▶ **Problem description**
Repeat only the stretch of lines below that runs from the line with "rewrite Ha. destruct" through the line with "From Stdlib Require Import QArith", unaltered.

** Provided data follows **

Lemma edit_post_raise id f ctx e ctx' :
  ctx_cookie_ok ctx -> edit_post id f ctx = (Raise e, ctx') ->
  e ∈ [AttributeError; HTTPException 403; HTTPException 404; IntegrityError].
Proof.
  intros Hok H. destruct (admin_only_raise _ ctx e ctx' Hok H) as [->|[->|(u & Hu & Hid & H')]];
    [decide_it|decide_it|]. clear H. revert H'.
  unfold st_bind, st_db, st_lift. destruct (get_or_404_post (ctx_db ctx) id) as [p|e'] eqn:Ep.
  2:{ apply get_or_404_post_Raise in Ep as ->. intros [= <- _]. decide_it. }
  destruct f as [f|]; [|done]. rewrite (st_current_user_row_admin _ _ Hu).
  unfold st_commit, update_post. case_bool_decide; [intros [= <- _]; decide_it|done].
Qed.

Lemma delete_post_raise id ctx e ctx' :
  ctx_cookie_ok ctx -> delete_post id ctx = (Raise e, ctx') ->
  e ∈ [AttributeError; HTTPException 403; HTTPException 404; IntegrityError].
Proof.
  intros Hok H. destruct (admin_only_raise _ ctx e ctx' Hok H) as [->|[->|(u & Hu & Hid & H')]];
    [decide_it|decide_it|]. clear H. revert H'.
  unfold st_bind, st_db, st_lift. destruct (get_or_404_post (ctx_db ctx) id) as [p|e'] eqn:Ep.
  2:{ apply get_or_404_post_Raise in Ep as ->. intros [= <- _]. decide_it. }
  unfold st_commit, delete_post_row. destruct (post_comments _ _); [done|]. intros [= <- _]. decide_it.
Qed.

Lemma show_post_raise id f ctx e ctx' :
  ctx_cookie_ok ctx -> show_post id f ctx = (Raise e, ctx') -> e ∈ [HTTPException 404].
Proof.
  intros Hok. destruct (ctx_ok_actor ctx Hok) as [a Ha]. unfold actor_of in Ha.
  unfold show_post. st_unfold. destruct (get_or_404_post (ctx_db ctx) id) as [p|e'] eqn:Ep.
  2:{ apply get_or_404_post_Raise in Ep as ->. intros [= <- _]. decide_it. }
  destruct f as [f|]; [|unfold render_post; st_unfold; done].
  rewrite Ha. destruct a as [|u]; cbn [negb is_authenticated]; [done|]. rewrite Ha.
  unfold render_post. st_unfold. done.
Qed.
(** * World Data Quiz: a shallow embedding of [quiz_app.py]

    The program is a single Streamlit script.  Every user action and
    every auto-refresh tick re-runs [run_quiz] from the top against the
    per-user dictionary [st.session_state]; the only other durable state
    is the shared Google sheet of attempts and the [st.cache_data] cache
    of the question file.

    The embedding keeps that shape: one render pass is a computation in
    a small state-and-exception monad over a [World]; the things a pass
    cannot control (the clock, the widgets, the random generator, the
    file system and the network) are read from an [Env]. *)

From Stdlib Require Import QArith Qround Ascii Lqa.
From stdpp Require Import gmap strings list sorting.

Local Open Scope Z_scope.

(** ** Data model *)

(** One row of [questions.csv] as [df.to_dict(orient="records")] yields
    it: the columns [question], [options] (semicolon-joined) and
    [answer]. *)
Record Question := mkQuestion {
  q_question : string;
  q_options : string;
  q_answer : string;
}.

(** One row of the sheet, columns [Name, Score, Total, Percentage]. *)
Record AttemptRecord := mkAttempt {
  Name : string;
  Score : Z;
  Total : Z;
  Percentage : Q;
}.

(** The exceptions the script can let escape. *)
Inductive Exn :=
  | FileNotFoundError     (* pd.read_csv: questions.csv is missing *)
  | ParserError           (* pd.read_csv: the file is not a CSV table *)
  | ZeroDivisionError
  | IndexError
  | AttributeError        (* st.session_state.<name> that is not set *)
  | KeyError              (* st.session_state[<key>] that is not set *)
  | StreamlitAPIException (* st.progress outside [0.0, 1.0] *)
  | GSpreadException.     (* credentials, network or API failure *)

(** ** Numbers *)

(** [int(x)] on a float: truncation towards zero.  Timestamps are taken
    as exact rationals. *)
Definition py_int (x : Q) : Z := Z.quot (Qnum x) (Z.pos (Qden x)).

(** [round(x)] to an integer, ties to even, on the exact value. *)
Definition round_half_even (x : Q) : Z :=
  let f := Qfloor x in
  match Qcompare (x - inject_Z f) (1 # 2) with
  | Lt => f
  | Gt => f + 1
  | Eq => if Z.even f then f else f + 1
  end.

(** [round(x, 2)]: the nearest multiple of one hundredth. *)
Definition round2 (x : Q) : Q := Qmake (round_half_even (x * 100)) 100.

(** [round((score / total) * 100, 2)], lines 47 and 224; the caller
    checks [total] against zero first. *)
Definition percentage_of (score total : Z) : Q :=
  round2 ((inject_Z score / inject_Z total) * 100).

(** ** Leaderboard ranking (lines 193-194, 231-232, 253-254) *)

(** [a] may stand before [b] in
    [sort_values(by=["Score","Percentage"], ascending=[False,False])]. *)
Definition key_ge (a b : AttemptRecord) : bool :=
  (Score b <? Score a) ||
  ((Score a =? Score b) && Qle_bool (Percentage b) (Percentage a)).

(** [a] and [b] tie on both sort keys. *)
Definition key_eq (a b : AttemptRecord) : bool :=
  (Score a =? Score b) && Qeq_bool (Percentage a) (Percentage b).

(** Stable insertion: [x], which came earlier in the frame than all of
    [l], goes in front of the first row it may stand before, so in
    front of every row it ties with. *)
Fixpoint insert_row (x : AttemptRecord) (l : list AttemptRecord)
  : list AttemptRecord :=
  match l with
  | [] => [x]
  | y :: l' => if key_ge x y then x :: y :: l' else y :: insert_row x l'
  end.

(** [DataFrame.sort_values] on two keys is pandas' lexsort, a stable
    sort; any two stable sorts agree, so insertion sort stands for it. *)
Fixpoint sort_values (l : list AttemptRecord) : list AttemptRecord :=
  match l with
  | [] => []
  | x :: l' => insert_row x (sort_values l')
  end.
(** X11. [resolveImportPath] tries its candidates in one order: the
    resolved path, which must exist and be a file, then the resolved path
    with [.ts], [.tsx], [.js], [.jsx] added, then with [/index.ts],
    [/index.tsx], [/index.js], [/index.jsx] added, each of which must
    exist. It returns the first candidate that passes its test, so no
    candidate before the returned one passes, and [null] exactly when none
    passes; a returned path exists. *)
Theorem resolveImportPath_first_usable_candidate
    (fs : FileSystem) (importPath fromFile : string) :
  let resolved := path_resolve (path_dirname fromFile) importPath in
  let tests :=
    (resolved, existsSync fs resolved && isFile fs resolved)
    :: map (fun ext => (resolved +:+ ext, existsSync fs (resolved +:+ ext)))
         [ ".ts"; ".tsx"; ".js"; ".jsx";
           "/index.ts"; "/index.tsx"; "/index.js"; "/index.jsx" ] in
  map fst tests = resolve_candidates importPath fromFile /\
  (forall p,
      resolveImportPath fs importPath fromFile = Some p <->
      exists before after,
        tests = before ++ (p, true) :: after /\
        Forall (fun t => snd t = false) before) /\
  (resolveImportPath fs importPath fromFile = None <->
   Forall (fun t => snd t = false) tests) /\
  (forall p, resolveImportPath fs importPath fromFile = Some p ->
             existsSync fs p = true).
Proof.
  intros resolved tests.
  assert (resolveImportPath fs importPath fromFile
          = fst <$> List.find snd tests) as Hfind.
  { unfold resolveImportPath, tests. fold resolved.
    cbn [map first_existing List.find snd fst fmap option_fmap option_map].
    destruct (existsSync fs resolved && isFile fs resolved); [done|].
    repeat (match goal with
            | |- context [existsSync fs ?c] =>
                destruct (existsSync fs c); [done|]
            end).
    done. }
  split; [done|]. rewrite Hfind.
  split; [apply find_first|]. split; [apply find_nothing|].
  intros p Hp. apply find_first in Hp as (before & after & Heq & _).
  assert ((p, true) ∈ tests) as Hin.
  { rewrite Heq. apply elem_of_app. right. left. }
  unfold tests in Hin. apply elem_of_cons in Hin as [Hhead|Hin].
  - injection Hhead as -> Htest. symmetry in Htest.
    by apply andb_true_iff in Htest as [? _].
  - apply list_elem_of_fmap in Hin as (ext & Hpair & _).
    by injection Hpair as -> ->.
Qed.
(** * nbinteraction.ipynb: a shallow embedding of the notebook's code cells

    The notebook is a sequence of code cells run by one Python kernel.
    Its own code is small: the function [highlight] and its two partial
    applications, the brushing callback [index_sel_dt_callback], the
    dropdown callback [select_series], and glue that hands the dataframe
    to third-party libraries.  Cells are embedded as programs of a
    state-and-exception monad over the kernel's namespace; every call
    into a library is recorded, with its arguments, in the kernel's call
    log, and may raise; the values a cell shows as its result are
    recorded too. *)

From Stdlib Require Import Floats ZArith Ascii.
From stdpp Require Import base option list strings.

Open Scope string_scope.
Set Warnings "-register-all".

(** ** Python values the notebook handles *)

(** A Python exception: its class name and its message. *)
Record Exn := mkExn { exn_type : string; exn_msg : string }.

Definition ValueError (msg : string) : Exn := mkExn "ValueError" msg.
Definition KeyError (msg : string) : Exn := mkExn "KeyError" msg.
Definition IndexError (msg : string) : Exn := mkExn "IndexError" msg.
Definition NameError (name : string) : Exn :=
  mkExn "NameError" ("name '" ++ name ++ "' is not defined").

(** The outcome of evaluating a Python expression. *)
Inductive Result (A : Type) : Type :=
| Ok (a : A)
| Raise (e : Exn).
Arguments Ok {A} a.
Arguments Raise {A} e.

Definition rbind {A B} (r : Result A) (k : A -> Result B) : Result B :=
  match r with
  | Ok a => k a
  | Raise e => Raise e
  end.

Fixpoint rmapM {A B} (f : A -> Result B) (l : list A) : Result (list B) :=
  match l with
  | [] => Ok []
  | x :: l' => rbind (f x) (fun y => rbind (rmapM f l') (fun ys => Ok (y :: ys)))
  end.

(** A row label of the frame: a calendar date at midnight. *)
Record Timestamp := mkTimestamp { ts_year : nat; ts_month : nat; ts_day : nat }.
Lemma validators_nested_witness :
  valid (validateClassName (VString (js "Core.Object"))) = true
  /\ valid (validatePattern (VString (js "Core.Object"))) = true.
Proof.
  split; [reflexivity |].
  exact (proj1 (validators_nested (js "Core.Object")) eq_refl).
Defined.

(** The language of the host name pattern. *)
Lemma hostname_pattern s :
  test_anchored hostnamePattern s = true <-> host_shape s.
Proof.
  unfold test_anchored, hostnamePattern, Opt, host_shape. rewrite matches_Lang. split.
  - intros H. apply Lang_Cat_inv in H as [s1 [s2 [-> [H1 H2]]]].
    apply Lang_Class_inv in H1 as [c [-> Hc]]. exists c. split; [exact Hc |].
    apply Lang_Alt_inv in H2 as [H2|H2].
    + right. apply Lang_Cat_inv in H2 as [s3 [s4 [-> [H3 H4]]]].
      apply Lang_star_class in H3. apply Lang_Class_inv in H4 as [d [-> Hd]].
      now exists s3, d.
    + left. apply Lang_Eps_inv in H2. now subst s2.
  - intros [c [Hc [-> | [middle [d [-> [Hm Hd]]]]]]].
    + change [c] with ([c] ++ []). apply LCat; [now constructor |].
      apply LAltR. constructor.
    + change (c :: middle ++ [d]) with ([c] ++ middle ++ [d]).
      apply LCat; [now constructor |]. apply LAltL.
      apply LCat; [now apply Lang_star_class | now constructor].
Qed.

Lemma validateHost_valid s :
  valid (validateHost (VString s)) = true <->
  (jslength s =? 0)%Z = false /\ (jslength s >? 253)%Z = false
  /\ test_search DANGEROUS_CHARS s = false
  /\ (test_anchored hostnamePattern s || jsstring_eqb s (js "localhost")) = true.
Proof.
  unfold validateHost.
  destruct (jslength s =? 0)%Z, (jslength s >? 253)%Z,
    (test_search DANGEROUS_CHARS s), (test_anchored hostnamePattern s),
    (jsstring_eqb s (js "localhost")); simpl; intuition congruence.
Qed.

Lemma hostname_classes :
  classes_within (fun c => dangerous_char c = false) hostnamePattern.
Proof.
  simpl. repeat split; trivial; intros c H;
    (destruct (dangerous_char c) eqn:E; [| reflexivity]); exfalso; class_arith.
Qed.

(** X2.  [validateHost] accepts a string exactly when it has from 1 to
    253 code units, begins and ends with a letter or digit and has only
    letters, digits, hyphens and dots between.  Neither the test for
    dangerous characters nor the exception made for "localhost" changes
    the outcome: "localhost" has that shape, and no character of the
    shape is dangerous. *)
Theorem validateHost_accepts :
  forall s : jsstring,
    (valid (validateHost (VString s)) = true
     <-> (1 <= jslength s <= 253)%Z /\ host_shape s)
    /\ (valid (validateHost (VString s)) = true
        <-> (jslength s <=? 253)%Z && test_anchored hostnamePattern s = true).
Proof.
  intros s.
  assert (Hlocal : jsstring_eqb s (js "localhost") = true ->
                   test_anchored hostnamePattern s = true).
  { intros H. apply jsstring_eqb_eq in H. subst s. reflexivity. }
  assert (Hshape : test_anchored hostnamePattern s = true ->
                   (jslength s =? 0)%Z = false /\ test_search DANGEROUS_CHARS s = false).
  { intros H. split.
    - destruct (jslength s =? 0)%Z eqn:E; [| reflexivity].
      apply jslength_zero in E. subst s. discriminate.
    - apply safe_forall. eapply matches_within; [exact H | exact hostname_classes]. }
  assert (Hcore : valid (validateHost (VString s)) = true
                  <-> (jslength s <=? 253)%Z && test_anchored hostnamePattern s = true).
  { rewrite validateHost_valid, andb_true_iff, orb_true_iff, Z.gtb_ltb, Z.ltb_ge, Z.leb_le.
    split.
    - intros [_ [H1 [_ [H|H]]]]; auto.
    - intros [H1 H]. destruct (Hshape H). auto. }
  split; [| exact Hcore].
  rewrite Hcore, andb_true_iff, Z.leb_le, hostname_pattern. split.
  - intros [H1 H]. split; [| exact H]. split; [| exact H1].
    apply hostname_pattern in H. destruct (Hshape H) as [H0 _].
    apply Z.eqb_neq in H0. unfold jslength in *. lia.
  - intros [[_ H1] H]. now split.
Qed.

Lemma validateServerName_string s :
  valid (validateServerName (VString s)) = true <->
  (jslength s =? 0)%Z = false /\ (jslength s >? 100)%Z = false
  /\ test_search DANGEROUS_CHARS s = false
  /\ test_anchored (Cat (Class server_name_first) (Star (Class server_name_rest))) s
     = true.
Proof.
  unfold validateServerName.
  destruct (jslength s =? 0)%Z, (jslength s >? 100)%Z,
    (test_search DANGEROUS_CHARS s),
    (test_anchored (Cat (Class server_name_first) (Star (Class server_name_rest))) s);
    simpl; intuition congruence.
Qed.

Lemma server_name_classes :
  classes_within (fun c => dangerous_char c = false)
    (Cat (Class server_name_first) (Star (Class server_name_rest))).
Proof.
  simpl. split; intros c H;
    (destruct (dangerous_char c) eqn:E; [| reflexivity]); exfalso; class_arith.
Qed.
(** A fresh session, by contrast, is asked for the phone number (twice
    here, the first code request meeting a flood wait), the code and
    the password. *)
Example ensure_auth_prompts_fresh_session :
  filter is_prompt (snd (ensure_auth login_world [7%Z] init_st)) =
  [ auth_code_needed (u8 "Введите номер телефона (например: +1234567890)");
    auth_code_needed (u8 "Введите номер телефона (например: +1234567890)");
    auth_code_needed (u8 "Введите код из SMS/Telegram для +100");
    auth_password_needed ] /\
  fst (fst (ensure_auth login_world [7%Z] init_st)) = Ok true.
Proof. split; reflexivity. Qed.

(* ===================================================================== *)
(** ** The reactions collector and its limit *)
(* ===================================================================== *)

Lemma len_snoc {A} (l : list A) (x : A) : len (l ++ [x]) = (len l + 1)%Z.
Proof. unfold len. rewrite length_app. cbn [length]. lia. Qed.

(** With a limit of at least one, the loop of lines 430-441 stops at
    [limit] records. *)
Lemma transform_reactions_loop_bound (response : ReactionsList) (limit : Z)
    (users : list User) (parsed : list Row) (st : St) :
  (len parsed < limit)%Z ->
  forall rows e st' t,
    async_for_keep users None
      (fun user parsed =>
         emoji <- lift (find_emoticon (resp_reactions response)
                                      (user_id user)) ;;
         let parsed := parsed ++ [reaction_row emoji user] in
         if (len parsed >=? limit)%Z then ret (Break parsed)
         else ret (Continue parsed))%thread
      parsed st = (Ok (rows, e), st', t) ->
    (len rows <= limit)%Z.
Proof.
  revert parsed st. induction users as [|user users IH];
    intros parsed st Hlt rows e st' t Hrun.
  - cbn in Hrun. injection Hrun as <- _ _ _. lia.
  - cbn in Hrun. unfold bind, lift, ret in Hrun. cbn in Hrun.
    destruct (find_emoticon _ _) as [emoji| |]; try discriminate.
    cbn in Hrun.
    destruct (len (parsed ++ [reaction_row emoji user]) >=? limit)%Z eqn:Hge.
    + cbn in Hrun. injection Hrun as <- _ _ _.
      rewrite len_snoc. lia.
    + cbn in Hrun.
      match type of Hrun with
      | context [async_for_keep ?us ?en ?b ?p ?s] =>
          destruct (async_for_keep us en b p s) as [[[[rows' e']| |] st1] t1]
            eqn:Hrest
      end; cbn in Hrun; try discriminate.
      injection Hrun as <- <- _ _.
      eapply IH; [|exact Hrest].
      rewrite Z.geb_leb in Hge. apply Z.leb_gt in Hge. exact Hge.
Qed.

Lemma transform_reactions_bound (response : ReactionsList)
    (limit : Z) (st : St) (rows : list Row) (st' : St) (t : list Event) :
  (1 <= limit)%Z ->
  transform_reactions response limit st = (Ok rows, st', t) ->
  (len rows <= limit)%Z.
Proof.
  intros Hlimit Hrun. unfold transform_reactions, for_in, async_for in Hrun.
  unfold bind at 1 in Hrun. cbn [it_items it_ending] in Hrun.
  match type of Hrun with
  | context [async_for_keep ?us ?en ?b ?p ?s] =>
      destruct (async_for_keep us en b p s) as [[[[rows' e']| |] st1] t1]
        eqn:Hloop
  end; try discriminate.
  apply transform_reactions_loop_bound in Hloop;
    [|unfold len; cbn [length]; lia].
  cbn in Hrun. destruct e'; cbn in Hrun; try discriminate.
  injection Hrun as <- _ _. exact Hloop.
Qed.

(** C3, on the code. With [limit = 0] and a response that names one
    user, the job completes with one record, more than the limit: the
    test [len(parsed) >= self.limit] comes after the record has been
    appended. *)
Theorem reactions_limit_zero_emits_one :
  outcome (events_of Reactions one_reactor_world (u8 "mychannel/42") 0)
  = Completed (u8 "Реакции поста #42") [reaction_row (u8 "👍") bob] /\
  (len [reaction_row (u8 "👍") bob] > 0)%Z.
Proof. split; reflexivity. Qed.

(* ===================================================================== *)
(** ** The administrators of the members collector *)
(* ===================================================================== *)

Lemma admin_loop (admins : list User) (ending : option Exn)
    (s : gset Z) (st : St) :
  async_for_keep admins ending
    (fun adm (admin_ids : gset Z) =>
       ret (Continue ({[ user_id adm ]} ∪ admin_ids))) s st
  = (Ok (fold_left (fun (s : gset Z) adm => {[ user_id adm ]} ∪ s) admins s,
         ending), st, []).
Proof.
  revert s. induction admins as [|adm admins IH]; intros s; cbn.
  - reflexivity.
  - unfold bind, ret. cbn. rewrite IH. reflexivity.
Qed.

(** The administrators' fetch never fails, whatever its iterator does,
    and keeps the identifiers yielded before a failure. *)
Lemma fetch_admin_ids_result (w : World) (entity : Entity) (st : St) :
  fetch_admin_ids w entity st =
  (Ok (admin_set (it_items (iter_participants w entity true None))), st,
   [Remote (CallIterParticipants entity true None)]).
Proof.
  unfold fetch_admin_ids, bind, emit, ret. cbn. rewrite admin_loop.
  reflexivity.
Qed.

Lemma admin_set_elem (admins : list User) (id : Z) :
  id ∈ admin_set admins <-> In id (List.map user_id admins).
Proof.
  unfold admin_set.
  assert (H : forall s : gset Z,
    id ∈ fold_left (fun (s : gset Z) adm => {[ user_id adm ]} ∪ s) admins s
    <-> id ∈ s \/ In id (List.map user_id admins)).
  { induction admins as [|adm admins IH]; intros s; cbn.
    - tauto.
    - rewrite IH. rewrite elem_of_union, elem_of_singleton.
      intuition congruence. }
  rewrite H. rewrite elem_of_empty. tauto.
Qed.

(** The admin flag of a record is membership in the set handed to
    [member_row]. *)
Lemma member_row_is_admin (admin_ids : gset Z) (user : User) :
  row_get (u8 "Is Admin") (member_row admin_ids user)
  = Some (yes_no (bool_decide (user_id user ∈ admin_ids))).
Proof. reflexivity. Qed.

(** C7, on the code. When the administrators' iteration yields Bob and
    then fails, the job goes on, but with Bob in its admin set and not
    with an empty one: Bob's record says "Да", where an empty set
    gives "Нет". *)
Theorem partial_admin_fetch_keeps_ids :
  exists title row_bob row_eve,
    outcome (events_of Members admin_failure_world (u8 "t.me/chat") 10)
    = Completed title [row_bob; row_eve] /\
    row_get (u8 "Is Admin") row_bob = Some (VStr (u8 "Да")) /\
    row_get (u8 "Is Admin") row_eve = Some (VStr (u8 "Нет")) /\
    row_get (u8 "Is Admin") (member_row ∅ bob) = Some (VStr (u8 "Нет")).
Proof.
  eexists _, _, _. split; [vm_compute; reflexivity|].
  repeat split; vm_compute; reflexivity.
Qed.

Lemma cancelled_never_completes_witness :
  stop_seen stopping_world
    (snd (fst (run Members stopping_world (u8 "t.me/chat") 10))) /\
  Forall (fun e => is_finished e = false)
    (events_of Members stopping_world (u8 "t.me/chat") 10).
Proof.
  assert (H : stop_seen stopping_world
                (snd (fst (run Members stopping_world (u8 "t.me/chat") 10)))).
  { exists 3. split; [vm_compute; lia | reflexivity]. }
  split; [exact H|].
  exact (proj1 (cancelled_never_completes Members stopping_world
                  (u8 "t.me/chat") 10 H)).
Defined.

(** In that run Bob had been buffered when [stop()] came; nothing of
    the buffer is emitted. *)
Example stopped_job_discards_buffer :
  outcome (events_of Members stopping_world (u8 "t.me/chat") 10)
  = Cancelled /\
  filter is_finished (events_of Members stopping_world (u8 "t.me/chat") 10)
  = [] /\
  flag_reads (snd (fst (run Members stopping_world (u8 "t.me/chat") 10)))
  = 6.
Proof. repeat split; reflexivity. Qed.

(* ===================================================================== *)
(** ** Running a job backwards from one of its events *)
(* ===================================================================== *)

Lemma bind_events {A B} (m : M A) (f : A -> M B) (st st1 : St) (a : A)
    (t1 : list Event) :
  m st = (Ok a, st1, t1) ->
  snd (bind m f st) = t1 ++ snd (f a st1).
Proof.
  intros Hm. unfold bind. rewrite Hm.
  destruct (f a st1) as [[r st2] t2]. reflexivity.
Qed.

(** An event that [m] cannot emit comes from the continuation, which
    has therefore run. *)
Lemma in_bind_inv {A B} (P : Event -> Prop) (e : Event) (m : M A)
    (f : A -> M B) (st : St) :
  emits P m -> ~ P e ->
  In e (snd (bind m f st)) ->
  exists a st1 t1, m st = (Ok a, st1, t1) /\ In e (snd (f a st1)).
Proof.
  intros Hm HPe Hin. specialize (Hm st). unfold bind in Hin.
  destruct (m st) as [[[a|x|] st1] t1]; cbn in *.
  - exists a, st1, t1. split; [reflexivity|].
    destruct (f a st1) as [[r st2] t2]; cbn in *.
    apply in_app_or in Hin as [Hin|Hin]; [|exact Hin].
    exfalso. apply HPe. exact (proj1 (List.Forall_forall _ _) Hm e Hin).
  - exfalso. apply HPe. exact (proj1 (List.Forall_forall _ _) Hm e Hin).
  - exfalso. apply HPe. exact (proj1 (List.Forall_forall _ _) Hm e Hin).
Qed.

** End of Provided data **

▶ **Task output**
  rewrite Ha. destruct a as [|u]; cbn [negb is_authenticated]; [done|]. rewrite Ha.
  unfold render_post. st_unfold. done.
Qed.
(** * World Data Quiz: a shallow embedding of [quiz_app.py]

    The program is a single Streamlit script.  Every user action and
    every auto-refresh tick re-runs [run_quiz] from the top against the
    per-user dictionary [st.session_state]; the only other durable state
    is the shared Google sheet of attempts and the [st.cache_data] cache
    of the question file.

    The embedding keeps that shape: one render pass is a computation in
    a small state-and-exception monad over a [World]; the things a pass
    cannot control (the clock, the widgets, the random generator, the
    file system and the network) are read from an [Env]. *)

From Stdlib Require Import QArith Qround Ascii Lqa.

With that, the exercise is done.